BEGIN INFORMATION GIVEN
(** * Tetris rule engine: a shallow embedding of the game page and its hooks

    The development follows [src/app/game/gameClient.tsx] (the page with the
    challenge feature), its older sibling page (same engine, level every ten
    lines, no challenges) and the hooks [useTetris], [useGameLogic] and
    [useChallenge].

    Conventions of the embedding.
    - A JavaScript [number] that only ever holds an integer is a [Z]; array
      indices that the source proves non-negative before use are turned into
      [nat] with [Z.to_nat].
    - The mutable refs and React state cells of the component are the fields
      of one record, [State]; every callback is a function on that record.
      Each callback is taken to run in the closure of the render that follows
      the previous update, so the [level], [lines], [running], [paused] it
      reads are the current ones.
    - A callback that can throw a [TypeError] returns [option]; [None] is the
      exception (or, for the two unbounded loops, a run that does not stop
      within the bound written next to it).
    - Sound cues, canvas drawing, the best score in local storage and the
      frame clock are left out: they do not feed back into the rules. *)

From stdpp Require Import base option list strings.
From Stdlib Require Import ZArith Lia.

Local Open Scope Z_scope.

(** ** Data model *)

Definition COLS : Z := 10.
Definition ROWS : Z := 20.

(** The seven kinds; the constructors carry a [k] so that they do not hide
    [I], [O], [S] and [Z] of the standard library. *)
Inductive Tetromino : Set := kI | kJ | kL | kO | kS | kT | kZ.

Inductive LastAction : Set := ActNone | ActMove | ActSoft | ActHard | ActRotate.

Inductive ChallengeType : Set := Speed | Reverse | NoChallenge.

Inductive TSpin : Set := TNone | TMini | TFull.

Inductive Variant : Set :=
| GameClient   (* gameClient.tsx: level every 5 lines, 120 ms steps, challenges *)
| ClassicPage. (* the sibling page: level every 10 lines, 60 ms steps *)

#[global] Instance Tetromino_eq_dec : EqDecision Tetromino.
Proof. solve_decision. Defined.
#[global] Instance LastAction_eq_dec : EqDecision LastAction.
Proof. solve_decision. Defined.
#[global] Instance ChallengeType_eq_dec : EqDecision ChallengeType.
Proof. solve_decision. Defined.
#[global] Instance TSpin_eq_dec : EqDecision TSpin.
Proof. solve_decision. Defined.

(** [number[][]]; an abbreviation, so that the list lemmas see through it. *)
Abbreviation Matrix := (list (list Z)).

Module Point.
Record t : Set := mk { x : Z; y : Z }.
End Point.

Module Cell.
Record t : Set := mk { filled : bool; color : option string; kind : option Tetromino }.
Definition empty : t := mk false None None.
End Cell.

Module Piece.
Record t : Type := mk { kind : Tetromino; matrix : Matrix; pos : Point.t; color : string }.
Definition withPos (p : t) (q : Point.t) : t := mk (kind p) (matrix p) q (color p).
End Piece.

Module Challenge.
Record t : Set := mk { type : ChallengeType; duration : Z; startTime : option Z }.
Definition none : t := mk NoChallenge 0 None.
End Challenge.

Abbreviation Board := (list (list Cell.t)).

(** The two timers a challenge start schedules: the one-second countdown
    interval and the one-shot reset of the challenge. *)
Inductive Timer : Set :=
| CountdownInterval (c : Challenge.t) (isFirstTime : bool)
| ChallengeReset (delayMs : Z).

Record State : Type := mkState {
  board : Board;                       (* boardRef *)
  cur : option Piece.t;                (* curRef *)
  next : list Tetromino;               (* nextRef *)
  gravityMs : Z;                       (* gravityMsRef *)
  lastAction : LastAction;             (* lastActionRef *)
  rotatedWithKick : bool;              (* rotatedWithKickRef *)
  b2b : bool;                          (* b2bRef *)
  score : Z;
  lines : Z;
  level : Z;
  countdown : option Z;
  seenChallenges : list ChallengeType;
  challenge : Challenge.t;
  running : bool;
  paused : bool;
  timers : list Timer                  (* pending setInterval / setTimeout *)
}.

Definition setBoard (v : Board) (s : State) : State :=
  mkState v (cur s) (next s) (gravityMs s) (lastAction s) (rotatedWithKick s) (b2b s) (score s) (lines s) (level s) (countdown s) (seenChallenges s) (challenge s) (running s) (paused s) (timers s).
Definition setCur (v : option Piece.t) (s : State) : State :=
  mkState (board s) v (next s) (gravityMs s) (lastAction s) (rotatedWithKick s) (b2b s) (score s) (lines s) (level s) (countdown s) (seenChallenges s) (challenge s) (running s) (paused s) (timers s).
Definition setNext (v : list Tetromino) (s : State) : State :=
  mkState (board s) (cur s) v (gravityMs s) (lastAction s) (rotatedWithKick s) (b2b s) (score s) (lines s) (level s) (countdown s) (seenChallenges s) (challenge s) (running s) (paused s) (timers s).
Definition setGravityMs (v : Z) (s : State) : State :=
  mkState (board s) (cur s) (next s) v (lastAction s) (rotatedWithKick s) (b2b s) (score s) (lines s) (level s) (countdown s) (seenChallenges s) (challenge s) (running s) (paused s) (timers s).
Definition setLastAction (v : LastAction) (s : State) : State :=
  mkState (board s) (cur s) (next s) (gravityMs s) v (rotatedWithKick s) (b2b s) (score s) (lines s) (level s) (countdown s) (seenChallenges s) (challenge s) (running s) (paused s) (timers s).
Definition setRotatedWithKick (v : bool) (s : State) : State :=
  mkState (board s) (cur s) (next s) (gravityMs s) (lastAction s) v (b2b s) (score s) (lines s) (level s) (countdown s) (seenChallenges s) (challenge s) (running s) (paused s) (timers s).
Definition setB2b (v : bool) (s : State) : State :=
  mkState (board s) (cur s) (next s) (gravityMs s) (lastAction s) (rotatedWithKick s) v (score s) (lines s) (level s) (countdown s) (seenChallenges s) (challenge s) (running s) (paused s) (timers s).
Definition setScore (v : Z) (s : State) : State :=
  mkState (board s) (cur s) (next s) (gravityMs s) (lastAction s) (rotatedWithKick s) (b2b s) v (lines s) (level s) (countdown s) (seenChallenges s) (challenge s) (running s) (paused s) (timers s).
Definition setLines (v : Z) (s : State) : State :=
  mkState (board s) (cur s) (next s) (gravityMs s) (lastAction s) (rotatedWithKick s) (b2b s) (score s) v (level s) (countdown s) (seenChallenges s) (challenge s) (running s) (paused s) (timers s).
Definition setLevel (v : Z) (s : State) : State :=
  mkState (board s) (cur s) (next s) (gravityMs s) (lastAction s) (rotatedWithKick s) (b2b s) (score s) (lines s) v (countdown s) (seenChallenges s) (challenge s) (running s) (paused s) (timers s).
Definition setCountdown (v : option Z) (s : State) : State :=
  mkState (board s) (cur s) (next s) (gravityMs s) (lastAction s) (rotatedWithKick s) (b2b s) (score s) (lines s) (level s) v (seenChallenges s) (challenge s) (running s) (paused s) (timers s).
Definition setRunning (v : bool) (s : State) : State :=
  mkState (board s) (cur s) (next s) (gravityMs s) (lastAction s) (rotatedWithKick s) (b2b s) (score s) (lines s) (level s) (countdown s) (seenChallenges s) (challenge s) v (paused s) (timers s).
Definition setPaused (v : bool) (s : State) : State :=
  mkState (board s) (cur s) (next s) (gravityMs s) (lastAction s) (rotatedWithKick s) (b2b s) (score s) (lines s) (level s) (countdown s) (seenChallenges s) (challenge s) (running s) v (timers s).
Definition addTimers (v : list Timer) (s : State) : State :=
  mkState (board s) (cur s) (next s) (gravityMs s) (lastAction s) (rotatedWithKick s) (b2b s) (score s) (lines s) (level s) (countdown s) (seenChallenges s) (challenge s) (running s) (paused s) (timers s ++ v).

(** ** Constant tables *)

Definition COLORS (k : Tetromino) : string :=
  match k with
  | kI => "#06b6d4" | kJ => "#3b82f6" | kL => "#f59e0b" | kO => "#eab308"
  | kS => "#22c55e" | kT => "#a855f7" | kZ => "#ef4444"
  end%string.

Definition SHAPES (k : Tetromino) : Matrix :=
  match k with
  | kI => [[0; 0; 0; 0]; [1; 1; 1; 1]; [0; 0; 0; 0]; [0; 0; 0; 0]]
  | kJ => [[1; 0; 0]; [1; 1; 1]; [0; 0; 0]]
  | kL => [[0; 0; 1]; [1; 1; 1]; [0; 0; 0]]
  | kO => [[1; 1]; [1; 1]]
  | kS => [[0; 1; 1]; [1; 1; 0]; [0; 0; 0]]
  | kT => [[0; 1; 0]; [1; 1; 1]; [0; 0; 0]]
  | kZ => [[1; 1; 0]; [0; 1; 1]; [0; 0; 0]]
  end.

(** ** Matrix ops *)

(** [m[i][j]]; an index outside the array reads [undefined] in the source,
    which only a ragged input can reach: the model reads [0] there. *)
Definition getCell (m : Matrix) (i j : nat) : Z :=
  default 0 (m !! i ≫= (.!! j)).

(** [r[i][j] = v] for a position inside [r] (the rotations write nowhere
    else: [r] is allocated [w] by [h] and the loops stay below both). *)
Definition setCell (r : Matrix) (i j : nat) (v : Z) : Matrix :=
  alter (<[j := v]>) i r.

(** [m[0].length] throws on the empty array: [None]. *)
Definition rotateCW (m : Matrix) : option Matrix :=
  row0 ← m !! 0%nat;
  let h := length m in
  let w := length row0 in
  let r := replicate w (replicate h 0) in
  Some (foldl (fun r y =>
                 foldl (fun r x => setCell r x (h - 1 - y) (getCell m y x)) r (seq 0 w))
              r (seq 0 h)).

Definition rotateCCW (m : Matrix) : option Matrix :=
  row0 ← m !! 0%nat;
  let h := length m in
  let w := length row0 in
  let r := replicate w (replicate h 0) in
  Some (foldl (fun r y =>
                 foldl (fun r x => setCell r (w - 1 - x) y (getCell m y x)) r (seq 0 w))
              r (seq 0 h)).

(** ** Bag randomizer *)

Definition swap {A} (l : list A) (i j : nat) : list A :=
  match l !! i, l !! j with
  | Some a, Some b => <[j := a]> (<[i := b]> l)
  | _, _ => l
  end.

(** Fisher-Yates from the top index down; [rnd i] stands for the draw
    [Math.floor(Math.random() * (i + 1))] of step [i]. *)
Fixpoint shuffle {A} (rnd : nat → nat) (i : nat) (bag : list A) : list A :=
  match i with
  | O => bag
  | S i' => shuffle rnd i' (swap bag i (rnd i `mod` (i + 1))%nat)
  end.

Definition newBag (rnd : nat → nat) : list Tetromino :=
  let bag := [kI; kJ; kL; kO; kS; kT; kZ] in
  shuffle rnd (length bag - 1) bag.

Definition emptyRow : list Cell.t := replicate (Z.to_nat COLS) Cell.empty.

Definition createEmptyBoard : Board := replicate (Z.to_nat ROWS) emptyRow.

(** ** Board model *)

(** [board[ny][nx].filled], read by the source only after it has checked
    [0 <= ny < ROWS] and [0 <= nx < COLS]; on a board of [ROWS] rows of [COLS]
    cells the lookup is always inside. *)
Definition filledAt (b : Board) (ny nx : Z) : bool :=
  match b !! Z.to_nat ny ≫= (.!! Z.to_nat nx) with
  | Some c => Cell.filled c
  | None => false
  end.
END INFORMATION GIVEN
▶ _WHAT IS NEEDED_
Beginning at the line with "Inductive Tetromino : Set" and stopping after the line with "Inductive TSpin : Set", please write out every line of the data above exactly and nothing else.

▶ _RESPONSE TO THE TASK_
Inductive Tetromino : Set := kI | kJ | kL | kO | kS | kT | kZ.

Inductive LastAction : Set := ActNone | ActMove | ActSoft | ActHard | ActRotate.

Inductive ChallengeType : Set := Speed | Reverse | NoChallenge.

Inductive TSpin : Set := TNone | TMini | TFull.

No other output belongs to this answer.